I don’t write about mental health here, but not because I don’t think it is of public health importance. It may be one of the most consequential and expensive maladies we have. It’s not because I don’t know anyone whose life it has touched. I know many. And it isn’t because it is without intellectual interest. It may be one of the most difficult, entangled and ambiguous topics in public health. It is mainly because of lack of expertise on my part coupled with my attention being directed elsewhere. You can’t write about everything and can’t get up to speed on everything. Life is too short. But May is mental health month, something Sharon at Flu Trackers reminded me of. So I sat down to think about it a bit.
We tend to think of health and disease and ability and disability as black and white things. I say “tend to” because most of us, when we really put our minds to it, realize they are not so clear cut. New diseases appear (HIV), new kinds of behaviors are medicalized (think of autism spectrum disorders), others are demedicalized (homosexuality), many who were formerly considered “disabled” now bristle at the label, while what was formerly considered just a behavior variant is a kind of disability (ADHD might be an example, although it is also an example of medicalization). The many variants of behavior encompassed by “mental health” are so multifarious and ambiguous that almost anything general you say about them has exceptions. So I’m not going to wade into such treacherous waters but just confine myself to a few observations.
The first is that despite many shades of gray, there are quite a lot of behaviors — where I mean this in the most general sense, like walking is a behavior, or talking is a behavior, or even breathing is a behavior — that are clearly both pathological and disabling but almost anyone’s standards. Well, maybe not. Hearing voices, seeing things no one else can see and taking instructions from these non intersubjective entities is pathology in my book, but there are people who are considered normal but just deeply religious or observant that could fit that category. But pretty much you know what I mean. Florid schizophrenia. Or deep clinical depression. Or severe bipolar disorder. All of these things exist in a spectrum of severity and there are variant spectra within them, but I’m talking about the extremes of the spectrum. There’s usually not much disagreement that they are truly pathologies of some kind. What is strange about them is that they aren’t considered in the same category as other pathologies. They tend to be hidden, not discussed or denied much more often than other things that are obvious pathologies.

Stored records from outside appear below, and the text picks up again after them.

(** * Cover_Image_extractor.py: a shallow embedding and its properties

    The script extracts a cover image from PDF, EPUB and TXT files.  Its own
    logic (the cover heuristic over the OPF manifest, the archive lookups,
    the text truncation, the size computation and the per-file dispatch) is
    embedded below function by function.  The libraries it calls (EbookLib,
    zipfile, ElementTree's parser, Pillow, mimetypes' tables, textwrap,
    pypdf/pdf2image) are taken as a record of functions, [Libs], so every
    theorem holds for whatever these libraries compute.  What the script
    relies on in the standard library is embedded as CPython 3.11 has it:
    [posixpath], the tag tests of ElementPath, [repr], and the parsing of
    the command line by the [argparse] parser the script builds.

    Conventions of the model:
    - a Python [str] is a [string]; each [ascii] stands for one character
      (a code point below 256), and [lower], [isspace] and [splitlines]
      are those of Python on that range; Python integers are [Z];
    - [os.path] is [posixpath];
    - the state of a run is the content of the disk and the lines printed;
      [print] and the writing of a file always succeed, and [img.save]
      either writes the whole file or, when the bytes cannot be decoded,
      raises before anything is written;
    - an exception is a class and its message; only subclasses of
      [Exception] are raised by the functions of the script, and argparse
      ends a run by an exit status; what goes to [stderr] is not kept. *)

From Stdlib Require Import String Ascii List ZArith Lia Bool Arith.
Import ListNotations.
Open Scope string_scope.

Set Implicit Arguments.

(** ** Python string operations *)

Module PyStr.

(** [c.lower()] on one character: A-Z, and the upper-case letters of the
    Latin-1 block (U+00C0..U+00DE except the multiplication sign). *)
Definition lower_char (c : ascii) : ascii :=
  let n := nat_of_ascii c in
  if ((65 <=? n) && (n <=? 90))%nat then ascii_of_nat (n + 32)
  else if ((192 <=? n) && (n <=? 222) && negb (n =? 215))%nat
       then ascii_of_nat (n + 32)
  else c.

Fixpoint lower (s : string) : string :=
  match s with
  | EmptyString => EmptyString
  | String c t => String (lower_char c) (lower t)
  end.

(** [s.startswith(p)] *)
Definition startswith (s p : string) : bool := String.prefix p s.

(** [sub in s] *)
Fixpoint contains (sub s : string) : bool :=
  String.prefix sub s ||
  match s with
  | EmptyString => false
  | String _ t => contains sub t
  end.

(** [s.endswith(suffix)] *)
Fixpoint endswith (s suffix : string) : bool :=
  String.eqb s suffix ||
  match s with
  | EmptyString => false
  | String _ t => endswith t suffix
  end.

(** [s.split(sep)] for a one-character separator: never the empty list. *)
Fixpoint split (sep : ascii) (s : string) : list string :=
  match s with
  | EmptyString => [EmptyString]
  | String c t =>
      if Ascii.eqb c sep then EmptyString :: split sep t
      else match split sep t with
           | [] => [String c EmptyString]
           | h :: r => String c h :: r
           end
  end.

(** [s.replace(a, b)] for one-character [a] and [b]. *)
Fixpoint replace (a b : ascii) (s : string) : string :=
  match s with
  | EmptyString => EmptyString
  | String c t => String (if Ascii.eqb c a then b else c) (replace a b t)
  end.

(** [s.lstrip(c)], [s.rstrip(c)], [s.strip(c)] for a set of characters
    given by a predicate. *)
Fixpoint lstrip (p : ascii -> bool) (s : string) : string :=
  match s with
  | EmptyString => EmptyString
  | String c t => if p c then lstrip p t else s
  end.

Fixpoint rstrip (p : ascii -> bool) (s : string) : string :=
  match s with
  | EmptyString => EmptyString
  | String c t =>
      match rstrip p t with
      | EmptyString => if p c then EmptyString else String c EmptyString
      | r => String c r
      end
  end.

Definition strip (p : ascii -> bool) (s : string) : string :=
  rstrip p (lstrip p s).

(** [s[:n]] and [s[n:]] for [0 <= n]. *)
Fixpoint take (n : nat) (s : string) : string :=
  match n, s with
  | O, _ => EmptyString
  | S _, EmptyString => EmptyString
  | S k, String c t => String c (take k t)
  end.

Fixpoint drop (n : nat) (s : string) : string :=
  match n, s with
  | O, _ => s
  | S _, EmptyString => EmptyString
  | S k, String _ t => drop k t
  end.

(** [s.rfind(c) + 1] for a one-character [c]: the position just after the
    last occurrence, 0 when there is none. *)
Fixpoint rfind1 (c : ascii) (s : string) : nat :=
  match s with
  | EmptyString => 0
  | String d t =>
      match rfind1 c t with
      | O => if Ascii.eqb d c then 1 else 0
      | S k => S (S k)
      end
  end.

My second observation is that the kind of behaviors we are talking about, unlike walking or breathing, are more often than not behaviors that affect social or interpersonal relationships. So pathology also produces a severe form of disability, the disability to communicate or get along with or have proper relationships with others. That’s a disability that isn’t confined to the person because it is a disability that affects others — often us. We are actually part of that disability and we become disabled in turn. We can’t have a normal relationship with the person. It’s like we can walk fine most places, but when we go in certain areas, the territory of the person with an illness we call a mental illness, we can no longer walk properly. It’s frustrating for us. So we don’t go there. We shun them. And I think it helps explain the first observation, why things that are obvious diseases are still not spoken about in the way we would speak about any other disease.
My third observation is that for the reason that mental illness means we all have a kind of disability, it is even a bigger deal than when considered on its own. Only the hardest of hearts doesn’t understand that it can cause great pain and loneliness, not to mention destructive or self-destructive behavior that can endanger the person or others. But beyond that we usually forget that their disability also is our disability. It is contagious just the way a virus can be contagious. Quarantines restrict people who are exposed but not themselves infected. When we are cut off from people with the kind of behavioral disability we are talking about (whatever you want to call it), i.e., the kind of disability that interferes with relationships with others, we are quarantining ourselves, limiting our own freedom.
This isn’t very sophisticated thinking, I’ll grant you. I have little expertise in public health or clinical aspects of mental health. And I welcome corrections or admonishments for outmoded or sloppy thinking (well, I don’t welcome them, but I am willing to be corrected). In the meantime, hat tip to Sharon for making me think about it. She sent along the link to a website that tries to destigmatize mental illness and encourage people to reach out for help if they need it. My take is that we all need help with this as it affects us all.